Of the entries below, return only those lines from the line with "exists (csv_path Demo.ds)." to the line with "and two retries, each", exactly, both included.

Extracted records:
○ ○ ○
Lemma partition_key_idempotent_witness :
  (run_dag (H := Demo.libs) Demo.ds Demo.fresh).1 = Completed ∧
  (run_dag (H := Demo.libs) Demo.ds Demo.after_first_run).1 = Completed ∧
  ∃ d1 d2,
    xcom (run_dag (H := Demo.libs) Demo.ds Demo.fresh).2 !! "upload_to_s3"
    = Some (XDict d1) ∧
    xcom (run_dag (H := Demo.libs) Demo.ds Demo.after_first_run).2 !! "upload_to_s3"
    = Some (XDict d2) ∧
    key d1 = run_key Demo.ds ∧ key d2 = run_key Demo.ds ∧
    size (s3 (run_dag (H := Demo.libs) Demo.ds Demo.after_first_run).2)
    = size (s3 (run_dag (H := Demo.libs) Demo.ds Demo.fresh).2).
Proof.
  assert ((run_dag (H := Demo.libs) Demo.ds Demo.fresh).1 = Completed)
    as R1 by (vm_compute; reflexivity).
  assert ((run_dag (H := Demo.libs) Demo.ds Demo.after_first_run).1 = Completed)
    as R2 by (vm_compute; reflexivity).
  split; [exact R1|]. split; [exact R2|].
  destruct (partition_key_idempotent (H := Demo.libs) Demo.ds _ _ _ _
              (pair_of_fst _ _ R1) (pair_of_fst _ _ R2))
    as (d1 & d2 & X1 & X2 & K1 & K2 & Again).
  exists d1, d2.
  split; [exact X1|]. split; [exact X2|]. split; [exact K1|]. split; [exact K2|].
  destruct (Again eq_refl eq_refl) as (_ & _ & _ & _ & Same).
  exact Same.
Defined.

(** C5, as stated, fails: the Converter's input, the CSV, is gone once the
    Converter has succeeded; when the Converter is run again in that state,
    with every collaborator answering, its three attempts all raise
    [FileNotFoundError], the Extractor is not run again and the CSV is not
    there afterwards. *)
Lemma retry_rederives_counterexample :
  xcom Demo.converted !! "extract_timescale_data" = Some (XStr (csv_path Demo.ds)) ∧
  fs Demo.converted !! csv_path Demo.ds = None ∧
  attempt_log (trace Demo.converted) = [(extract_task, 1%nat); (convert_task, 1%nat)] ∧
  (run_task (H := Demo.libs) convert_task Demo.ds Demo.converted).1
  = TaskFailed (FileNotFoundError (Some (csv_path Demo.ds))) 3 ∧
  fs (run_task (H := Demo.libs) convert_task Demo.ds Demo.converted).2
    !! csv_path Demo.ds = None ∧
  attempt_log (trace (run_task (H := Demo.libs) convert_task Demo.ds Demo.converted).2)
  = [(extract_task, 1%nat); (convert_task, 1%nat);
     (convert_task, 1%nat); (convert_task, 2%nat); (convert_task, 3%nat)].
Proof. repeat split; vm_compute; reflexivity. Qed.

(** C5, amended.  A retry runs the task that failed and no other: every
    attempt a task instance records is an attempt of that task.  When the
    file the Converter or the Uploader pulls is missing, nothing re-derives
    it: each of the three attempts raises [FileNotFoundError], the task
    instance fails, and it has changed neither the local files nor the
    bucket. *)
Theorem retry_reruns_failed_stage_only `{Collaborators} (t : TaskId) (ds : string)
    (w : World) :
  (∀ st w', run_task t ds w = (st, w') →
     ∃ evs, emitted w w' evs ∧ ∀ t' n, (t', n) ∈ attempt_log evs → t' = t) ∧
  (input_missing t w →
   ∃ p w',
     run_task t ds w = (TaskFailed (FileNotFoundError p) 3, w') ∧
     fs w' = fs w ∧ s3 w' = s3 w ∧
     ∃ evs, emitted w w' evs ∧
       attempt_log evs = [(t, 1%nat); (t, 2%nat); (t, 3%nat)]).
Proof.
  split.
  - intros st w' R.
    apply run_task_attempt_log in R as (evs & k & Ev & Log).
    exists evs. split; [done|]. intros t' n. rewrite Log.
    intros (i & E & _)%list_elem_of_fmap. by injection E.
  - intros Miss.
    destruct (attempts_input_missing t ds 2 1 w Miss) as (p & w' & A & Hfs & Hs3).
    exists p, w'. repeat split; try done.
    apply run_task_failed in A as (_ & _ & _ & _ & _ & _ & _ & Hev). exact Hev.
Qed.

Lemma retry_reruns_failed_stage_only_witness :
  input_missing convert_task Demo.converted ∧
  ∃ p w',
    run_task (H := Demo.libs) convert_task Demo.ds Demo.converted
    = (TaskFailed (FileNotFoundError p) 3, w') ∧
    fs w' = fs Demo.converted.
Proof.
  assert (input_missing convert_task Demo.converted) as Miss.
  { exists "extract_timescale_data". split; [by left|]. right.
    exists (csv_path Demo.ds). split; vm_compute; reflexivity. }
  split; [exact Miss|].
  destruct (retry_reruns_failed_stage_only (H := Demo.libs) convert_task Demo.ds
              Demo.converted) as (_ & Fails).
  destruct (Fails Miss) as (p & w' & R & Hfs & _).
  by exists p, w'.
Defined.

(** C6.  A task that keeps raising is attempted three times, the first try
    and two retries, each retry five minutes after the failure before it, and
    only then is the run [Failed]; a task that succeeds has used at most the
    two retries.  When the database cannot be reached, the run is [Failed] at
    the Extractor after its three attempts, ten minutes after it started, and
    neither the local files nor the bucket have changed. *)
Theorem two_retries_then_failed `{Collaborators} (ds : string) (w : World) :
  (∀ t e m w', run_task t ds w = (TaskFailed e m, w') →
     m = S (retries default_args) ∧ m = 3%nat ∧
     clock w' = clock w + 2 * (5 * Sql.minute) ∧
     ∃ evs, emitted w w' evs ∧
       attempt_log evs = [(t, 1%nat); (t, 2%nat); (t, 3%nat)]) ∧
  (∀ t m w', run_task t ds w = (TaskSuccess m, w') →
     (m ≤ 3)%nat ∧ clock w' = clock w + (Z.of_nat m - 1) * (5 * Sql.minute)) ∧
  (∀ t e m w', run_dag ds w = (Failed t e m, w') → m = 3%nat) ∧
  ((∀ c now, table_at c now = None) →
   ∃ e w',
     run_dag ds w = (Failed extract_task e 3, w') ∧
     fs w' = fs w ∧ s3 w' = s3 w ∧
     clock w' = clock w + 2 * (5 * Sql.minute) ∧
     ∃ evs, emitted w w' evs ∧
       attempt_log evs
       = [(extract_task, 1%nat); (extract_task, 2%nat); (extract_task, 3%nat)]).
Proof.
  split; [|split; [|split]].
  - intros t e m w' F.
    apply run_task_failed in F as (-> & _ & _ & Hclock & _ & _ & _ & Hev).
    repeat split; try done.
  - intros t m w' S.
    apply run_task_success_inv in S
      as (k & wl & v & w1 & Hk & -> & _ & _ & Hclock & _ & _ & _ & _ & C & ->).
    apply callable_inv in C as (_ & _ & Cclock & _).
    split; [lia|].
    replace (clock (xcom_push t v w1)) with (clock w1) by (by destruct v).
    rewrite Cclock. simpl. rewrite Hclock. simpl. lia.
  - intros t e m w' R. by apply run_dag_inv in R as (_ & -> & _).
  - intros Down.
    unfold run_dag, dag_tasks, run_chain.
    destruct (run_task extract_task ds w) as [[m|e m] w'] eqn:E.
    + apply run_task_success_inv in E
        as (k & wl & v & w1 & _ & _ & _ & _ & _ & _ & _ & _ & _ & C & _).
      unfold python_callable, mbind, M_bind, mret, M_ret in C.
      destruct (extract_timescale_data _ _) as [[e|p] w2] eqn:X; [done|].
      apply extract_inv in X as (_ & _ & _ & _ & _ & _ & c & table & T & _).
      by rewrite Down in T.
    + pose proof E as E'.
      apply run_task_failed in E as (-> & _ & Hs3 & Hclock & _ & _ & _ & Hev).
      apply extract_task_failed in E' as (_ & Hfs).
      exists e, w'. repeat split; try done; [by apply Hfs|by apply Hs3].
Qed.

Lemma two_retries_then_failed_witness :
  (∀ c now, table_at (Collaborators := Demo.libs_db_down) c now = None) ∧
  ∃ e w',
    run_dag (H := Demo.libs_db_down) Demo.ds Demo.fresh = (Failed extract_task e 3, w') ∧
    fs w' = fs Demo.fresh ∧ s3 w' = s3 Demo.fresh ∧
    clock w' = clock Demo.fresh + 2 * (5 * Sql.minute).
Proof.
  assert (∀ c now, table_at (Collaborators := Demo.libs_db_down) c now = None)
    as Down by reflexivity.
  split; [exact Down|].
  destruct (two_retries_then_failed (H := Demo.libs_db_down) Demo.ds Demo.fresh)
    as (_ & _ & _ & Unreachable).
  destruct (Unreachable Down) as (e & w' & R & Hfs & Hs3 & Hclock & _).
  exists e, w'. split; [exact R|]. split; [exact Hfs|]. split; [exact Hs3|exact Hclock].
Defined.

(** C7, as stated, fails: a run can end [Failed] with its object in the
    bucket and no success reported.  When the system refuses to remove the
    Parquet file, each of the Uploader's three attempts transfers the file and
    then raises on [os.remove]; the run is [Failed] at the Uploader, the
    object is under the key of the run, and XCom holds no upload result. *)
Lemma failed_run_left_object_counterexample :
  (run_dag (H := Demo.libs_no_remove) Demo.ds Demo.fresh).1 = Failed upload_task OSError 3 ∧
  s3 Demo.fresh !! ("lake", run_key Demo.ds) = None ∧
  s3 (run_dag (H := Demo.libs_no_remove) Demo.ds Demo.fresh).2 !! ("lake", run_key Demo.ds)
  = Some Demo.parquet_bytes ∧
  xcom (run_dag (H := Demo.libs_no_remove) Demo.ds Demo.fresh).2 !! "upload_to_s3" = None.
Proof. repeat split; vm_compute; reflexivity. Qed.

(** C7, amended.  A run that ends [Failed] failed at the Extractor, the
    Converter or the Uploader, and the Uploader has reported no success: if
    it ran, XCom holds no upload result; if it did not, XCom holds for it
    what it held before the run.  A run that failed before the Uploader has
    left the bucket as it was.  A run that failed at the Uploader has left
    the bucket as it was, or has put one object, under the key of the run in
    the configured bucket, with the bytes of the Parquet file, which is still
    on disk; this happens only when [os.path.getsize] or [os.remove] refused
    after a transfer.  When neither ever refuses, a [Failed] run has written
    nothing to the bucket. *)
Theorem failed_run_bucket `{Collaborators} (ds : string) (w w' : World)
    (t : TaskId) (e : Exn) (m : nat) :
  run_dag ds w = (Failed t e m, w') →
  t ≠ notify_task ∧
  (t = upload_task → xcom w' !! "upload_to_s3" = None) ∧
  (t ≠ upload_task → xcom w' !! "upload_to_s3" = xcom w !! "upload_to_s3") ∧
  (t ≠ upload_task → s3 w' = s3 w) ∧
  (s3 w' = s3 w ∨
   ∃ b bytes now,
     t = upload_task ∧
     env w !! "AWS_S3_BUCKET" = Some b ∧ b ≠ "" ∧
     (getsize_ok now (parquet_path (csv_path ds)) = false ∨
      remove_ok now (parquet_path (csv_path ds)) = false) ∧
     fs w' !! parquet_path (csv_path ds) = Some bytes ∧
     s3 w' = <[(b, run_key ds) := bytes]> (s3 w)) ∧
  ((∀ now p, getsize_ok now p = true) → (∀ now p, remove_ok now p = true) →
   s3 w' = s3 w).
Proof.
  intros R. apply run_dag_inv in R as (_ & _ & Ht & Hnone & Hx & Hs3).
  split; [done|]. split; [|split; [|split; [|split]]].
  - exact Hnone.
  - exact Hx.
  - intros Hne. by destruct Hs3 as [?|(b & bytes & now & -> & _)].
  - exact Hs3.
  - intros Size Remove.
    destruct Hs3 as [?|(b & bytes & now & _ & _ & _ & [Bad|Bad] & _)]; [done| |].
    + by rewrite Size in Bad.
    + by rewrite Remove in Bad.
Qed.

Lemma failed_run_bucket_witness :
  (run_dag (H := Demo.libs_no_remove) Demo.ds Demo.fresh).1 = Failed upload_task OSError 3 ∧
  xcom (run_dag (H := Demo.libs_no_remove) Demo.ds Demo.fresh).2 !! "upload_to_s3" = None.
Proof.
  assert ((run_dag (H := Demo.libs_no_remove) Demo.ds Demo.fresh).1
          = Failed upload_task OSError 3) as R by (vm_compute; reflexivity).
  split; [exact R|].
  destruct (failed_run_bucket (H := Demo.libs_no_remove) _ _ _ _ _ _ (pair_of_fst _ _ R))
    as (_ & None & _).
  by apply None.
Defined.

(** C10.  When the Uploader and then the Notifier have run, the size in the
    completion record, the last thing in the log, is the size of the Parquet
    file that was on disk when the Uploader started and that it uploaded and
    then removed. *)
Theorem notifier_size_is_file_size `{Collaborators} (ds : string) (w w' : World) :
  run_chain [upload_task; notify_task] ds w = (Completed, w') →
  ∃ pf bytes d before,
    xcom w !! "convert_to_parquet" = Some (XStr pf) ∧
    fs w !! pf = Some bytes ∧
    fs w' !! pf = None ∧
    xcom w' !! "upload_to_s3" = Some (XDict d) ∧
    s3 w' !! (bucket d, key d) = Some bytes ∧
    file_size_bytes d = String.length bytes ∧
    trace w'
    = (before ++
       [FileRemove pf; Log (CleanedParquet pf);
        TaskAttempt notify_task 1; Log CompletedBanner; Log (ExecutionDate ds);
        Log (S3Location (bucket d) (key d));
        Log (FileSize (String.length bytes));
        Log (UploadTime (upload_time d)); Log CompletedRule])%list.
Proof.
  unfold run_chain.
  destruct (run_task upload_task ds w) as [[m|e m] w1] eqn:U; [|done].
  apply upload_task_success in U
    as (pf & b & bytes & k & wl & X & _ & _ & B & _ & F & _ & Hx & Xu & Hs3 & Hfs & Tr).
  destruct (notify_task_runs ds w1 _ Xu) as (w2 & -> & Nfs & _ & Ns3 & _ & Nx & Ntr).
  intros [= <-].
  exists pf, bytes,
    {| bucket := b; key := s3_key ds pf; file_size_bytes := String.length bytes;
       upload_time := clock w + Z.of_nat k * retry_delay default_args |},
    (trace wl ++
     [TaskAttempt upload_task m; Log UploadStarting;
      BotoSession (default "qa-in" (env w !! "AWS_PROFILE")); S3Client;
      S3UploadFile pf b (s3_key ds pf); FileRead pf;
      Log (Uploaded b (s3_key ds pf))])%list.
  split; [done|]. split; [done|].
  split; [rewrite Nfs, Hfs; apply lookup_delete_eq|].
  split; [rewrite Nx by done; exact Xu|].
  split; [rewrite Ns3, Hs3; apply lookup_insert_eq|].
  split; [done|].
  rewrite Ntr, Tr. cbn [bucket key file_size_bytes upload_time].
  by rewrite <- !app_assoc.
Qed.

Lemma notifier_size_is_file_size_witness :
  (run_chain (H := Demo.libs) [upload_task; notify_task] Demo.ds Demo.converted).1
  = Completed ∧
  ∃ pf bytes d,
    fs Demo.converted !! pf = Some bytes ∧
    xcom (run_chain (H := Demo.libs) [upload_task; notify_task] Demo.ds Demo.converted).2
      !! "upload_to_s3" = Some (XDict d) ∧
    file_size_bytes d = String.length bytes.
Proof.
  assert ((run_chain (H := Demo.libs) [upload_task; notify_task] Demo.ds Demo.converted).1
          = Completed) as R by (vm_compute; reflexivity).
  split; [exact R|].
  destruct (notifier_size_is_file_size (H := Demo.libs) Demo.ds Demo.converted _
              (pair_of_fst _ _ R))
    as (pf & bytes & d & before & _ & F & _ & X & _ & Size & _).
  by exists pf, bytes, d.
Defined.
○ ○ ○
Task response:
    exists (csv_path Demo.ds). split; vm_compute; reflexivity. }
  split; [exact Miss|].
  destruct (retry_reruns_failed_stage_only (H := Demo.libs) convert_task Demo.ds
              Demo.converted) as (_ & Fails).
  destruct (Fails Miss) as (p & w' & R & Hfs & _).
  by exists p, w'.
Defined.

(** C6.  A task that keeps raising is attempted three times, the first try
    and two retries, each retry five minutes after the failure before it, and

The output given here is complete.